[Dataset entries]
◇ ◇ ◇ ◇ ◇ ◇ ◇

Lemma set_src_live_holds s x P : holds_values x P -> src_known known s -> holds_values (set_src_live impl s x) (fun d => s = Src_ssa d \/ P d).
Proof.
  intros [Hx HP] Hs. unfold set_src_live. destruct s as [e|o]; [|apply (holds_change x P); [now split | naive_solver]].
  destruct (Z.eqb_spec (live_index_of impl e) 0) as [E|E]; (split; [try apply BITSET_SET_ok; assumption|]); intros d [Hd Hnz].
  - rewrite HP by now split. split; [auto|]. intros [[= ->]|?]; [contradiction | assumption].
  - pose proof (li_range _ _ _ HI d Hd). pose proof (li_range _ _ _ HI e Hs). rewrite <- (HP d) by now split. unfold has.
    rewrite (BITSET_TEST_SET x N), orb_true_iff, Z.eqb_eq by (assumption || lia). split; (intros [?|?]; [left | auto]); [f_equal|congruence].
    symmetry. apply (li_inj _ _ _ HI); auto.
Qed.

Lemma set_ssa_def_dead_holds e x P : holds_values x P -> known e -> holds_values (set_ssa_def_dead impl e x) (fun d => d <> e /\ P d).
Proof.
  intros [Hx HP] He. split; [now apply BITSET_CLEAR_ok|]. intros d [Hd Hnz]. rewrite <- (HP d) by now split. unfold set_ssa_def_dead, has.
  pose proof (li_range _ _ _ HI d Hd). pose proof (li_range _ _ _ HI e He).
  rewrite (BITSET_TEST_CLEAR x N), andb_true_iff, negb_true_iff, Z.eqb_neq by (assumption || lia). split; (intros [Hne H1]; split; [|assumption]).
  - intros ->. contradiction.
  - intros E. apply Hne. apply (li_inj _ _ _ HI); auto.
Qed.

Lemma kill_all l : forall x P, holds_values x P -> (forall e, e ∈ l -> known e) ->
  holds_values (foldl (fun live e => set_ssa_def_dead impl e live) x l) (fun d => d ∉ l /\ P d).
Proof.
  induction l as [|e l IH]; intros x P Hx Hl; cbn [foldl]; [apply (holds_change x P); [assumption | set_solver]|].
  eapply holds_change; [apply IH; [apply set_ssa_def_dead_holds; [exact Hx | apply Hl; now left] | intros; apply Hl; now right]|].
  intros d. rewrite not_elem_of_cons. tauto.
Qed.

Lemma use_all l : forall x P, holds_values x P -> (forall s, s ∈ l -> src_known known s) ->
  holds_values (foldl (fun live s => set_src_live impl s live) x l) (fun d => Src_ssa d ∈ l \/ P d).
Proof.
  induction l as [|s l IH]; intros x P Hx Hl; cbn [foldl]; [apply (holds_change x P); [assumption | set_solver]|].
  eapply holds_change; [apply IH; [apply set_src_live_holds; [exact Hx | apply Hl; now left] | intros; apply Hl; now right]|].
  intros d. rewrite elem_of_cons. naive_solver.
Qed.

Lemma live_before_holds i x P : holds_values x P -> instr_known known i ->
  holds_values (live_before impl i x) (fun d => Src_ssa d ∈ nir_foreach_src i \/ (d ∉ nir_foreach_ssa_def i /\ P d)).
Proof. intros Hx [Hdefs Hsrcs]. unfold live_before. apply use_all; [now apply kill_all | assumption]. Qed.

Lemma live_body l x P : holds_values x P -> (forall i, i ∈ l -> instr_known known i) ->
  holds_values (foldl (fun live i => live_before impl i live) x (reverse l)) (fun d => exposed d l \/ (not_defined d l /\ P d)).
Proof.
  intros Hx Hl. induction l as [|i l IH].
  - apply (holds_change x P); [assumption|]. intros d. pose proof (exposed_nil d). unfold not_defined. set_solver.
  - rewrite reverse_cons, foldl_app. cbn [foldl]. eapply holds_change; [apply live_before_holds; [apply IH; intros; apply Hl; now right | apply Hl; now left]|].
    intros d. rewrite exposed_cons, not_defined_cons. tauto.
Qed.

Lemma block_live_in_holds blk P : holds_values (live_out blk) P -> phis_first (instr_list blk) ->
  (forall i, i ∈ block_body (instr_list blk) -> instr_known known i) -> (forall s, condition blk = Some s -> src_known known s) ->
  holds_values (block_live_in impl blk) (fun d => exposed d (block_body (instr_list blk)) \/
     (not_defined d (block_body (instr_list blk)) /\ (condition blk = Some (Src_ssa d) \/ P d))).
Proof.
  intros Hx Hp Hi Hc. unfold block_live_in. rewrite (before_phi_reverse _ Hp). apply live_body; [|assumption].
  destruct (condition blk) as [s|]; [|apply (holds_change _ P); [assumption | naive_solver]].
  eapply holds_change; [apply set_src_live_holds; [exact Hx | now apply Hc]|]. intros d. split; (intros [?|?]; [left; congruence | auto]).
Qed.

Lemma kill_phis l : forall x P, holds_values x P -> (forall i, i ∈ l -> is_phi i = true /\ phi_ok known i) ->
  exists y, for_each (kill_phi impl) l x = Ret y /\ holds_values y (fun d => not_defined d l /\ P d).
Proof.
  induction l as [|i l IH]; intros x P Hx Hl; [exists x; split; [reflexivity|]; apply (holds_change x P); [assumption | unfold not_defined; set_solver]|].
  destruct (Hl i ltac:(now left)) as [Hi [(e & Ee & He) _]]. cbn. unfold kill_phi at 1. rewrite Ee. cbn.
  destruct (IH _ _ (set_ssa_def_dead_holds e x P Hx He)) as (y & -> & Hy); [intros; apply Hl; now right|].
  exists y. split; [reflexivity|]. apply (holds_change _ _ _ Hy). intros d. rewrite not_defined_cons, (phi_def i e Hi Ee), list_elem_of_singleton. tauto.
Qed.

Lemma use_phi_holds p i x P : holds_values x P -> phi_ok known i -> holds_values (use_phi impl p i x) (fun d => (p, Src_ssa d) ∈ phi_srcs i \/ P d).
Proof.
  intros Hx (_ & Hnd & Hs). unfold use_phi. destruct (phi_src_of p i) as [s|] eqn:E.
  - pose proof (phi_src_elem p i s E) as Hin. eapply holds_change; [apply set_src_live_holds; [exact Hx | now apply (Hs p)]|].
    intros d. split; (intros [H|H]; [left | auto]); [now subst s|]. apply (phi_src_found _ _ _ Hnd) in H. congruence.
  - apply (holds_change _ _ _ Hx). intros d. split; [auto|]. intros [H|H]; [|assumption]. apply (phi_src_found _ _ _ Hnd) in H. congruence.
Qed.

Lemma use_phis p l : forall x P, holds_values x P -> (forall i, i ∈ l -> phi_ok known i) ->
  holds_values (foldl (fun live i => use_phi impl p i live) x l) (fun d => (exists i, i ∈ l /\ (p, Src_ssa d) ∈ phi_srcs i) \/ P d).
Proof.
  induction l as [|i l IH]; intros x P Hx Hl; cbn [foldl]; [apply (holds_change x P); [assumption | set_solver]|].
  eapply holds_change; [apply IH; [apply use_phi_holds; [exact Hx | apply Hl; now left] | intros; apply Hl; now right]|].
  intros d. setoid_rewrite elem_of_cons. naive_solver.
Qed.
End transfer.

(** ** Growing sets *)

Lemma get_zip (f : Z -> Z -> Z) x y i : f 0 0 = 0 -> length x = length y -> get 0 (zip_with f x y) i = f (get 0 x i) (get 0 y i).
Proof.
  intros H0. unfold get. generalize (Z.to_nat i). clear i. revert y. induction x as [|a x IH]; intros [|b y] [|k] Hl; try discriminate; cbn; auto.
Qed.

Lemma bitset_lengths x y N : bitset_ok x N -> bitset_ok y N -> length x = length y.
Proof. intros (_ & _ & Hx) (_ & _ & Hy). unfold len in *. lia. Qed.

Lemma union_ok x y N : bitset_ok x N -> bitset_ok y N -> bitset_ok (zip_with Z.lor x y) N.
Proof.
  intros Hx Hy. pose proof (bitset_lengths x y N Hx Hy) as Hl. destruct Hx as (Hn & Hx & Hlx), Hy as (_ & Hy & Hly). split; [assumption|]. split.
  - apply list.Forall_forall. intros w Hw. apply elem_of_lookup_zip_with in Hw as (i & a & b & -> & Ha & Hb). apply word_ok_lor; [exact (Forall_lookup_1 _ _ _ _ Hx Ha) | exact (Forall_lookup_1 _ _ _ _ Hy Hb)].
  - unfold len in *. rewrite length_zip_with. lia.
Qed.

◇ ◇ ◇ ◇ ◇ ◇ ◇

• INSTRUCTIONS TO FOLLOW: How many lines of the entries contain the string "contradiction"? Answer with a number and no other words.

• SOLUTION FOR THIS TASK: 2